ASSIGNED TASK: Somewhere below, one line contains "apply bind_inr in Hrun as (u1" and a later line contains "Lemma page_unchanged_is_not_saved depth". Output those two lines and everything between them exactly, and nothing else.

SUPPLIED MATERIAL:
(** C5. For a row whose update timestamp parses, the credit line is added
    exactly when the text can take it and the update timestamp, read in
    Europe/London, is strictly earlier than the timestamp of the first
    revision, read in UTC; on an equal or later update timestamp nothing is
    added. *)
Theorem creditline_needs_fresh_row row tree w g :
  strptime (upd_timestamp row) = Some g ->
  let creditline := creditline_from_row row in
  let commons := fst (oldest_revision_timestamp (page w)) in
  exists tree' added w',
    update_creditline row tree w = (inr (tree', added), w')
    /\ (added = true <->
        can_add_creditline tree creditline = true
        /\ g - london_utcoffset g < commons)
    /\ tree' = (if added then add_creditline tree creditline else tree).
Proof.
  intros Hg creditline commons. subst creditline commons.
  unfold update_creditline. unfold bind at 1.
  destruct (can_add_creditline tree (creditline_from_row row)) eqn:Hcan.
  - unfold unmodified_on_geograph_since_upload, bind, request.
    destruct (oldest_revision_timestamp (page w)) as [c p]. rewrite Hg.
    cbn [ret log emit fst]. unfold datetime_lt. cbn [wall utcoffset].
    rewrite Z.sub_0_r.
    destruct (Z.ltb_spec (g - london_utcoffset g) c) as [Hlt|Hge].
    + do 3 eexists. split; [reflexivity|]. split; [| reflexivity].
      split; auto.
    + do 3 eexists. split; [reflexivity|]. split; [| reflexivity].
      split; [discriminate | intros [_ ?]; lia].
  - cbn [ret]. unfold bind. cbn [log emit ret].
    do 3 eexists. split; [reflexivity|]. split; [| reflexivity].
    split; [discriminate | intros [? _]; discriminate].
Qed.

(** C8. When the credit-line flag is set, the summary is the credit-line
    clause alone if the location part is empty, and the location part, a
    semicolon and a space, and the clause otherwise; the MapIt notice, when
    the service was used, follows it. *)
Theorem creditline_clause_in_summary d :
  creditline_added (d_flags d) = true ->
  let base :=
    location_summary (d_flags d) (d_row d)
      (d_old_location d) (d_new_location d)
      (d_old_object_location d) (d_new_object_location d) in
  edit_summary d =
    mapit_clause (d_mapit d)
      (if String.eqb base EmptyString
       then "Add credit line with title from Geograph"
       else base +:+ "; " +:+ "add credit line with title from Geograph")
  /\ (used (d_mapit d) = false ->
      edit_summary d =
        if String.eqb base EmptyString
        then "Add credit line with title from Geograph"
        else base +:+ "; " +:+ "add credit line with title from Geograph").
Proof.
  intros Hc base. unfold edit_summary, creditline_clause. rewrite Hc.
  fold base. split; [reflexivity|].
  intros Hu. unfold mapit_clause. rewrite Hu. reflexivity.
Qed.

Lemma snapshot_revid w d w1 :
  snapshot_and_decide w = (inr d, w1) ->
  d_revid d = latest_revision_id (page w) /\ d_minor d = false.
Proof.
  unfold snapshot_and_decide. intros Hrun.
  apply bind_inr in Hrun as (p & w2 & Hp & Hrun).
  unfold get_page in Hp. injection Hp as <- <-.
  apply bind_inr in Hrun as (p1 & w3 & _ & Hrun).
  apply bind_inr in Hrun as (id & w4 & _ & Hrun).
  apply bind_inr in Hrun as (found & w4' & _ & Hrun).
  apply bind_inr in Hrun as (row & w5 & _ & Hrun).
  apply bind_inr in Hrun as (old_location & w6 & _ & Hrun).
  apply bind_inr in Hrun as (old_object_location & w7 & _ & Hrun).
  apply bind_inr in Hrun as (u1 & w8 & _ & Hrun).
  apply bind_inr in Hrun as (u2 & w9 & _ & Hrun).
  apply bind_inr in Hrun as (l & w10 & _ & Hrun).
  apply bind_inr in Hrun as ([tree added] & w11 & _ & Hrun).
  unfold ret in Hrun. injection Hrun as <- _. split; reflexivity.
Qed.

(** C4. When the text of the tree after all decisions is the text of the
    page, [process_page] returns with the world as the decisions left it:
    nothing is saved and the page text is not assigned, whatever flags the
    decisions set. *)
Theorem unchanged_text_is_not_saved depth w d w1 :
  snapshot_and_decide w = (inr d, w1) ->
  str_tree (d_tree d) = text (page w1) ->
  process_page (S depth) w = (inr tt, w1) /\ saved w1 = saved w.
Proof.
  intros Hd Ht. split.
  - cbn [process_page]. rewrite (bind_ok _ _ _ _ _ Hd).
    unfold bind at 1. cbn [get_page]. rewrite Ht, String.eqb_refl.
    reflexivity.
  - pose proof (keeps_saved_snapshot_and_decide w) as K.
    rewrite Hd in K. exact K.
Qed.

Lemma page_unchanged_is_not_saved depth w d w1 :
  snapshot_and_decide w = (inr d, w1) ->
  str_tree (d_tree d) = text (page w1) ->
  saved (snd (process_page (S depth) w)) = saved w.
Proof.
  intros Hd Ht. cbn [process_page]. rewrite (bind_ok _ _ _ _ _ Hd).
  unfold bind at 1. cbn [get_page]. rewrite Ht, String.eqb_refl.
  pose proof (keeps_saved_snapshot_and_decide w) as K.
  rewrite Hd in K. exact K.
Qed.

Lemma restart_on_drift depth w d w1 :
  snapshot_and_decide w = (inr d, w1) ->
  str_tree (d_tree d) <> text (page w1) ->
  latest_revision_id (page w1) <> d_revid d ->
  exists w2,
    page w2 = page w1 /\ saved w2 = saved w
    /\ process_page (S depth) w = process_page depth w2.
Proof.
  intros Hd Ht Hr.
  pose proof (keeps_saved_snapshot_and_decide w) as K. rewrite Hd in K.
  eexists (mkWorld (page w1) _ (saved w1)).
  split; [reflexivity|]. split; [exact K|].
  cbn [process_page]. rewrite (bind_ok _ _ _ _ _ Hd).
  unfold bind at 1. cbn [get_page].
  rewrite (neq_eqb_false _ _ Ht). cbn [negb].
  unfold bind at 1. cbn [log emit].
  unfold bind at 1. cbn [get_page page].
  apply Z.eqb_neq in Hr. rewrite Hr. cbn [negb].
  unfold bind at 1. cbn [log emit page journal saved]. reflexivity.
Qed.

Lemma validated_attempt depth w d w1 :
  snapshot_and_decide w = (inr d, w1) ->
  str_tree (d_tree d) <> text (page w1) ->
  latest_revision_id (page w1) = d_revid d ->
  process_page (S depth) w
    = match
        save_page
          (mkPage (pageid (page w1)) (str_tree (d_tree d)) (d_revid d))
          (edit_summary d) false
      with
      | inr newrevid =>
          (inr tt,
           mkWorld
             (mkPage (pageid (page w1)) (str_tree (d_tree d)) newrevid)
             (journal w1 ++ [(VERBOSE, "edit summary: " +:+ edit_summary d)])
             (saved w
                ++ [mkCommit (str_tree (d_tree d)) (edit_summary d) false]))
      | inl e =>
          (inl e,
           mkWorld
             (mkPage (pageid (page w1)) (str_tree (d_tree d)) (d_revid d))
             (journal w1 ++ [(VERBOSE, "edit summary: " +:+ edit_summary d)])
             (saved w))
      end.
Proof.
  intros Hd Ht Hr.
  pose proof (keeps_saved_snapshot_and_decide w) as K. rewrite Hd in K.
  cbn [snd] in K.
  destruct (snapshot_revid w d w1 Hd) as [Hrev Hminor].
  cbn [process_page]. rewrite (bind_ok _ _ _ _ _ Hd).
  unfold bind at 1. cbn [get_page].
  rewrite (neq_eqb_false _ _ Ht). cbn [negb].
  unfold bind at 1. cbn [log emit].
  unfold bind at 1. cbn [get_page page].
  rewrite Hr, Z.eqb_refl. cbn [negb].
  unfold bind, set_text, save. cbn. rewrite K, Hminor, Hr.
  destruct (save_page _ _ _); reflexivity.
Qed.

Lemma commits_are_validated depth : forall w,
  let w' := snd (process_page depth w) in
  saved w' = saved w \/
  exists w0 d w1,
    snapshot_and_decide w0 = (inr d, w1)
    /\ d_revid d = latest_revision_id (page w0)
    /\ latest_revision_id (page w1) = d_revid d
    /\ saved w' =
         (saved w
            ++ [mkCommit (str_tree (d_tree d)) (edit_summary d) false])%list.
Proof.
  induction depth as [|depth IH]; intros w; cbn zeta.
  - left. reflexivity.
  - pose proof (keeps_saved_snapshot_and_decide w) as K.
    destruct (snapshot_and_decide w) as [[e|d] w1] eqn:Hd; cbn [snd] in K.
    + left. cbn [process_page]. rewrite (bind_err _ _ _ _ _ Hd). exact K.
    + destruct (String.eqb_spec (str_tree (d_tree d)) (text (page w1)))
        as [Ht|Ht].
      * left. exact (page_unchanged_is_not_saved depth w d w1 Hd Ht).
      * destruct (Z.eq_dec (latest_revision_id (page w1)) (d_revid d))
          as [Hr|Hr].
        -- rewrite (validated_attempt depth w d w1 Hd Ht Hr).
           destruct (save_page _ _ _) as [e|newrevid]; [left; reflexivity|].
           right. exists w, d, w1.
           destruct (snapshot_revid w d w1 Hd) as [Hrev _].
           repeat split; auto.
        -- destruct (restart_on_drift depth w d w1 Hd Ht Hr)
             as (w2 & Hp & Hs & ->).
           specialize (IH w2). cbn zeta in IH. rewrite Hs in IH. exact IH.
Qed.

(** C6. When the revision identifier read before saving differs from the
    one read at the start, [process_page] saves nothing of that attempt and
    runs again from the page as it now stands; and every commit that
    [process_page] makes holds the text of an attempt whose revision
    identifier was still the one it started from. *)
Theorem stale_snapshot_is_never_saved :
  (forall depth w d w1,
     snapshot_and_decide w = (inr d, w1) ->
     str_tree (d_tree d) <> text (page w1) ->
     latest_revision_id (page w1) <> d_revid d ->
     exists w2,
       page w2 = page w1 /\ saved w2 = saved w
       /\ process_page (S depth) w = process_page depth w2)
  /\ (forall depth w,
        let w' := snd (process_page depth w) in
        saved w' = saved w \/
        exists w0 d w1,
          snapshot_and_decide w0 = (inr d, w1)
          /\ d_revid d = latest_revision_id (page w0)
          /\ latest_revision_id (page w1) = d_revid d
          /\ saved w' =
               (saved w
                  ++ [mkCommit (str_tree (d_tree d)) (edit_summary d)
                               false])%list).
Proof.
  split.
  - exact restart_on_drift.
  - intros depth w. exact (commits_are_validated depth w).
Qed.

OUTPUT OF THE EXERCISE:
  apply bind_inr in Hrun as (u1 & w8 & _ & Hrun).
  apply bind_inr in Hrun as (u2 & w9 & _ & Hrun).
  apply bind_inr in Hrun as (l & w10 & _ & Hrun).
  apply bind_inr in Hrun as ([tree added] & w11 & _ & Hrun).
  unfold ret in Hrun. injection Hrun as <- _. split; reflexivity.
Qed.

(** C4. When the text of the tree after all decisions is the text of the
    page, [process_page] returns with the world as the decisions left it:
    nothing is saved and the page text is not assigned, whatever flags the
    decisions set. *)
Theorem unchanged_text_is_not_saved depth w d w1 :
  snapshot_and_decide w = (inr d, w1) ->
  str_tree (d_tree d) = text (page w1) ->
  process_page (S depth) w = (inr tt, w1) /\ saved w1 = saved w.
Proof.
  intros Hd Ht. split.
  - cbn [process_page]. rewrite (bind_ok _ _ _ _ _ Hd).
    unfold bind at 1. cbn [get_page]. rewrite Ht, String.eqb_refl.
    reflexivity.
  - pose proof (keeps_saved_snapshot_and_decide w) as K.
    rewrite Hd in K. exact K.
Qed.

Lemma page_unchanged_is_not_saved depth w d w1 :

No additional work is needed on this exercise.